*How to complete this task*.
Among the entries below, one line contains "LOG_CRITICAL => 50" and another contains "The COM interfaces". Transcribe those two lines and every line between them, exactly.

-------- Records supplied

(** * font_family_util: the GDI <-> DirectWrite family-name tables

    A shallow embedding of [src/core/utils/font_family_util] (the logger of
    [logging.cpp] and the enumeration, resolution and lookup functions of
    [font_family_util.cpp]) together with the properties of the two
    process-wide tables.

    Conventions of the embedding.
    - The process state is the two [std::unordered_map] globals and the
      lines written to [std::cerr].
    - A function is a state transformer that either returns or ends the
      process through [std::terminate] (an exception that leaves a
      [noexcept] function).
    - Everything the operating system, DirectWrite, the build and the C++
      runtime decide is read from a [World] record or from the COM objects
      it holds; the functions of the source are embedded over arbitrary
      answers.
    - Exceptions are modelled where the source has a handler for them and
      for the encoding converter, whose failure depends on the data.
      Reference counts and the lifetime of buffers are not modelled.
    - A C string is a [string] (or a list of UTF-16 code units) without its
      terminator; a null pointer result is [None]. *)

From stdpp Require Import gmap strings list fin_maps pretty.

Local Open Scope Z_scope.

(** ** Machine types *)

Definition HRESULT := Z.
Definition UINT32 := N.
Definition wchar_t := N.

Definition UINT_MAX : UINT32 := 4294967295%N.

(** [static_cast<int>] of a [UINT32]. *)
Definition int_of_UINT32 (n : UINT32) : Z :=
  if Z.of_N n <? 2 ^ 31 then Z.of_N n else Z.of_N n - 2 ^ 32.

(** [n + 1] in [UINT32] arithmetic. *)
Definition UINT32_succ (n : UINT32) : UINT32 := ((n + 1) mod 2 ^ 32)%N.

(** The characters a [const wchar_t*] designates: those before the first
    terminator of the buffer it points into. *)
Fixpoint c_wstr (buf : list wchar_t) : list wchar_t :=
  match buf with
  | [] => []
  | c :: buf' => if (c =? 0)%N then [] else c :: c_wstr buf'
  end.

(** A wide literal [L"..."] of ASCII characters. *)
Definition L (s : string) : list wchar_t :=
  Ascii.N_of_ascii <$> String.list_ascii_of_string s.

(** The result of a COM call, as the source reads it: the test [FAILED(hr)]
    and, when it is false, the out-parameters. *)
Inductive hresult (A : Type) : Type :=
| SUCCEEDED (a : A)
| FAILED (hr : HRESULT).
Global Arguments SUCCEEDED {A} a.
Global Arguments FAILED {A} hr.

(** ** Exceptions

    The handlers of the source tell [std::out_of_range] from every other
    class derived from [std::exception]. *)

Inductive exception : Type :=
| std_out_of_range (msg : string)
| std_exception (msg : string).

Definition what (e : exception) : string :=
  match e with std_out_of_range msg | std_exception msg => msg end.

(** ** Process state *)

Record State : Type := mkState {
  gdi_to_directwrite : gmap string string;
  directwrite_to_gdi : gmap string string;
  cerr : list string
}.

Definition initial_state : State :=
  {| gdi_to_directwrite := ∅; directwrite_to_gdi := ∅; cerr := [] |}.

Inductive Outcome (A : Type) : Type :=
| Returned (a : A) (s : State)
| Terminated.
Global Arguments Returned {A} a s.
Global Arguments Terminated {A}.

Definition M (A : Type) : Type := State → Outcome A.

Global Instance M_ret : MRet M := λ A a s, Returned a s.
Global Instance M_bind : MBind M := λ A B f m s,
  match m s with
  | Returned a s' => f a s'
  | Terminated => Terminated
  end.

Definition terminate {A} : M A := λ _, Terminated.
Definition get_state : M State := λ s, Returned s s.

(** [std::cerr << ... << std::endl] *)
Definition write_cerr (line : string) : M unit := λ s,
  Returned tt {| gdi_to_directwrite := gdi_to_directwrite s;
                 directwrite_to_gdi := directwrite_to_gdi s;
                 cerr := cerr s ++ [line] |}.

(** [gdi_to_directwrite[k] = v] *)
Definition gdi_to_directwrite_assign (k v : string) : M unit := λ s,
  Returned tt {| gdi_to_directwrite := <[k := v]> (gdi_to_directwrite s);
                 directwrite_to_gdi := directwrite_to_gdi s;
                 cerr := cerr s |}.

(** [directwrite_to_gdi[k] = v] *)
Definition directwrite_to_gdi_assign (k v : string) : M unit := λ s,
  Returned tt {| gdi_to_directwrite := gdi_to_directwrite s;
                 directwrite_to_gdi := <[k := v]> (directwrite_to_gdi s);
                 cerr := cerr s |}.

(** [std::unordered_map::at] *)
Definition unordered_map_at (m : gmap string string) (k : string)
  : exception + string :=
  match m !! k with
  | Some v => inr v
  | None => inl (std_out_of_range "invalid unordered_map<K, T> key")
  end.

(** A [for] loop over the listed indices; [continue] ends the body. *)
Fixpoint for_each (indices : list Z) (body : Z → M unit) : M unit :=
  match indices with
  | [] => mret tt
  | i :: rest => body i ;; for_each rest body
  end.

(** ** logging.hpp: [namespace logging] *)

Inductive LogLevel : Type :=
| LOG_DEBUG | LOG_INFO | LOG_WARNING | LOG_ERROR | LOG_CRITICAL.

(** The enumerators' values, which [log_level <= LogLevel::...] compares. *)
Definition LogLevel_value (l : LogLevel) : Z :=
  match l with
  | LOG_DEBUG => 10
  | LOG_INFO => 20
  | LOG_WARNING => 30
  | LOG_ERROR => 40
  | LOG_CRITICAL => 50
  end.

Record Logger : Type := mkLogger { name : string; log_level : LogLevel }.

(** ** The platform

    The COM interfaces of DirectWrite that the source calls, each a record
    of its methods, and the [World] that holds what the operating system,
    the build and the C++ runtime answer. *)

Record LOGFONTW : Type := { lfFaceName : list wchar_t }.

----------------

*Finished exercise*.
  | LOG_CRITICAL => 50
  end.

Record Logger : Type := mkLogger { name : string; log_level : LogLevel }.

(** ** The platform

    The COM interfaces of DirectWrite that the source calls, each a record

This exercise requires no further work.